@DuchessOfCambridge- I guess I would start by challenging you to think about why revealing the gender of your baby needs to be made "exciting" or that it requires a party? (Bear with me, I really am trying not to be judgmental.) What is it that made you interested in or desire a party? What is your motivation for it? Is the purpose of the party truly to share your excitement with your friends and family? (And if so, whatever happened to a good, old phonecall to say (scream) "It's a boy!"?) Or, could you be influenced by cute Pinterest/Instagram picture perfect occasions? I believe the excitement your family and friends feel about the gender will not be made any more (or less) if the reveal is done in a unique way. I would also add, your satisfaction in sharing your excitement will not be heightened by going to great lengths to make the reveal.

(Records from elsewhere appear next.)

Lemma has_qubits_all (r : register) (q : list Z) :
  Forall (fun i => i ∈ reg_qubits r) q -> Engine.has_qubits r q = true.
Proof.
  unfold Engine.has_qubits. induction 1 as [|i q Hi _ IH]; [reflexivity|].
  cbn. now rewrite bool_decide_eq_true_2, IH.
Qed.



(** Creating a register and destroying it at once leaves the registry as it
    was. *)
Lemma create_destroy (o : options) (regs : gmap Z register) :
  let h := fst (Engine.init_count_type 0 o regs) in
  (h ∉ dom regs) /\
  exists regs1,
    Engine.init_count_type 0 o regs = (h, Running regs1) /\
    Engine.destroy (Some h) regs1 = (tt, Running regs).
Proof.
  cbn. assert (Hf : fresh (dom regs) ∉ dom regs) by apply is_fresh.
  split; [exact Hf|]. eexists. split; [reflexivity|].
  unfold Engine.destroy, Engine.live. rewrite lookup_insert_eq.
  rewrite delete_insert_id; [reflexivity|]. now apply not_elem_of_dom.
Qed.

(** Destroying a handle twice is the precondition violation the destructor
    guards against. *)
Lemma destroy_twice_aborts (h : Z) (regs : gmap Z register) :
  Engine.destroy (Some h) (delete h regs) = (tt, Aborted).
Proof.
  unfold Engine.destroy, Engine.live. now rewrite lookup_delete_eq.
Qed.

End over_engine.

(** ** Construction over the modelled engine *)

Section construction_over_engine.
Context `{QuantumStates}.
Variable gates_ :
  forall R, qrack_lib.call R -> gmap Z register -> R * engine_state.

(** Without a clone source the constructor adds a register of
    [max(qubitCount, 0)] qubits in the all-zero state, with the options
    given, under a handle no live register has. *)
Lemma init_fresh_over_engine (qubitCount : Z) (opts : options)
  (regs : gmap Z register) (tr : list event) :
  let w := @World (spec_engine gates_) (Running regs) tr in
  let n := Z.max qubitCount 0 in
  exists h,
    (h ∉ dom regs) /\
    __init__ qubitCount (-1) opts None w =
    (Ok {| sid := Some h |},
     @World (spec_engine gates_)
       (Running (<[h := {| reg_qubits := seqZ 0 n; reg_state := zero_state n;
                           reg_rng := seed0; reg_options := opts |}]> regs))
       (tr ++ [Ev (qrack_lib.init_count_type n opts)])).
Proof.
  intros w n. exists (fresh (dom regs)). split; [apply is_fresh|].
  rewrite init_creates by (cbn; lia). reflexivity.
Qed.

(** With a clone source the constructor adds a copy of the source register
    under a handle no live register has; the source stays as it is. *)
Lemma init_clone_over_engine (cloneSid : Z) (opts : options)
  (regs : gmap Z register) (r : register) (tr : list event) :
  let w := @World (spec_engine gates_) (Running regs) tr in
  cloneSid > -1 ->
  regs !! cloneSid = Some r ->
  exists h,
    (h ∉ dom regs) /\
    __init__ (-1) cloneSid opts None w =
    (Ok {| sid := Some h |},
     @World (spec_engine gates_) (Running (<[h := r]> regs))
       (tr ++ [Ev (qrack_lib.init_clone cloneSid)])).
Proof.
  intros w Hc Hr. exists (fresh (dom regs)). split; [apply is_fresh|].
  rewrite init_creates by (cbn; lia). cbn.
  unfold creation. replace (cloneSid >? -1) with true
    by (symmetry; apply Z.gtb_lt; lia).
  cbn. unfold Engine.init_clone. now rewrite Hr.
Qed.

End construction_over_engine.

(** C7.  [prob] is a pure read.  On a live register and a qubit it holds,
    [prob(q)] issues the one native call [Prob(sid, q)], returns the
    probability that the qubit measures 1 in the register's state, and leaves
    the state of the engine, hence of every register, as it was: a
    probability query or a sampling that follows answers as if [prob] had not
    been called. *)
Theorem prob_is_pure_read `{QuantumStates}
  (gates_ : forall R, qrack_lib.call R -> gmap Z register -> R * engine_state)
  (self : QrackSimulator) (q : Z) (regs : gmap Z register) (r : register)
  (tr : list event) :
  let w := @World (spec_engine gates_) (Running regs) tr in
  Engine.live regs (sid self) = Some r ->
  q ∈ reg_qubits r ->
  prob self q w =
    (Ok (prob_one (reg_state r) q),
     @World (spec_engine gates_) (Running regs)
       (tr ++ [Ev (qrack_lib.Prob (sid self) q)])) /\
  engine (snd (prob self q w)) = engine w /\
  (forall (self' : QrackSimulator) (q' : Z),
     fst ((prob self q ;;; prob self' q') w) = fst (prob self' q' w)) /\
  (forall (self' : QrackSimulator) (q' : list Z) (s : Z),
     fst ((prob self q ;;; measure_shots self' q' s) w) =
     fst (measure_shots self' q' s w)).
Proof.
  intros w Hlive Hq.
  assert (Hp : prob self q w =
               (Ok (prob_one (reg_state r) q),
                @World (spec_engine gates_) (Running regs)
                  (tr ++ [Ev (qrack_lib.Prob (sid self) q)]))).
  { unfold prob, call. cbn. unfold Engine.Prob. rewrite Hlive.
    rewrite has_qubits_all by (repeat constructor; exact Hq).
    reflexivity. }
  split; [exact Hp|]. split; [now rewrite Hp|]. split.
  - intros self' q'. unfold bind. rewrite Hp. reflexivity.
  - intros self' q' s. unfold bind. rewrite Hp.
    destruct (decide (- 2 ^ 63 <= s < 2 ^ 63)) as [Hs|Hs].
    + now rewrite !measure_shots_returns by exact Hs.
    + now rewrite !measure_shots_overflow by lia.
Qed.




(** C6.  Decomposition makes a new register and invalidates none.  On a live
    register [r] with handle [h] and a subset [q] of its qubits,
    [decompose(q)] returns a new simulator object whose handle [h'] was not
    live before the call and denotes a register holding exactly the qubits
    [q] in the factor of the state along [q]; [h] still denotes a register,
    with the qubits of [q] removed and the other factor as its state; every
    handle that was live is still live, and every register but that of [h]
    is as it was.  The one handle the call destroys is that of the temporary
    simulator it created itself. *)
Theorem decompose_new_register `{QuantumStates}
  (gates_ : forall R, qrack_lib.call R -> gmap Z register -> R * engine_state)
  (self : QrackSimulator) (q : list Z) (regs : gmap Z register)
  (r : register) (h : Z) (tr : list event) :
  let w := @World (spec_engine gates_) (Running regs) tr in
  sid self = Some h ->
  regs !! h = Some r ->
  Forall (fun i => 0 <= i < 2 ^ 32 /\ i ∈ reg_qubits r) q ->
  exists (t h' : Z) (sub rest : register),
    decompose self q w =
      (Ok {| sid := Some h' |},
       @World (spec_engine gates_)
         (Running (<[h' := sub]> (<[h := rest]> regs)))
         (tr ++ [Ev (qrack_lib.init_count_type 0 default_options);
                 Ev (qrack_lib.destroy (Some t));
                 Ev (qrack_lib.Decompose (Some h) (len q) q)])) /\
    (t ∉ dom regs) /\
    (h' ∉ dom regs) /\
    reg_qubits sub = q /\
    reg_state sub = fst (factor (reg_state r) q) /\
    reg_qubits rest =
      List.filter (fun i => negb (bool_decide (i ∈ q))) (reg_qubits r) /\
    reg_state rest = snd (factor (reg_state r) q) /\
    (forall k, k ∈ dom regs -> k ∈ dom (<[h' := sub]> (<[h := rest]> regs))) /\
    (forall k, k ≠ h -> k ≠ h' ->
               (<[h' := sub]> (<[h := rest]> regs)) !! k = regs !! k).
Proof.
  intros w Hsid Hreg Hq.
  assert (Hfit : _uint_byref q = q).
  { apply uint_byref_id. eapply Forall_impl; [exact Hq|]. now intros i []. }
  assert (Hin : Engine.has_qubits r q = true).
  { apply has_qubits_all. eapply Forall_impl; [exact Hq|]. now intros i []. }
  destruct (create_destroy default_options regs)
    as (Hfresh & regs1 & Hinit & Hdestroy).
  set (t := fst (Engine.init_count_type 0 default_options regs)) in *.
  unfold decompose.
  rewrite (bind_ok _ _ _ _ _
             (init_creates (-1) (-1) default_options None w
                ltac:(cbn; lia))).
  change (creation (effective_count (-1) None) (-1) default_options)
    with (qrack_lib.init_count_type 0 default_options).
  rewrite !bind_call. unfold ret. rewrite Hfit, Hsid.
  cbn [native spec_engine Engine.step engine w fst snd sid trace].
  rewrite Hinit. cbn [fst snd Engine.step]. rewrite Hdestroy.
  cbn [fst snd Engine.step]. unfold Engine.Decompose, Engine.live.
  rewrite Hreg, Hin.
  destruct (factor (reg_state r) q) as [qsub qrest]. cbn [fst snd].
  set (rest := {| reg_qubits := _; reg_state := qrest |}).
  set (h' := fresh (dom (<[h := rest]> regs))).
  assert (Hh' : h' ∉ dom regs).
  { pose proof (is_fresh (dom (<[h := rest]> regs))) as Hf. fold h' in Hf.
    rewrite dom_insert_L in Hf. set_solver. }
  exists t, h'. eexists. exists rest.
  split.
  { rewrite <- !app_assoc. reflexivity. }
  repeat split; try assumption.
  - intros k Hk. rewrite !dom_insert_L. set_solver.
  - intros k Hkh Hkh'. now rewrite !lookup_insert_ne by congruence.
Qed.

There is also what I will call the gimmick aspect - the cake with the pink/blue interior, the confetti cannon, the Rube Goldberg machine maze set up in your house. The retail industry has concocted some other thing, one you cannot get a second use out of in many cases, that it tell us we need to have.
While a gender reveal party is not typically a gift giving occasion if it stands on its own (although many recent ones are combined with a baby shower), I know if I were invited to one such party I would nonetheless feel compelled to arrive with a baby gift. And if the gender reveal party was indeed stand alone and I was later invited to a baby shower, I would feel compelled to purchase yet another gift.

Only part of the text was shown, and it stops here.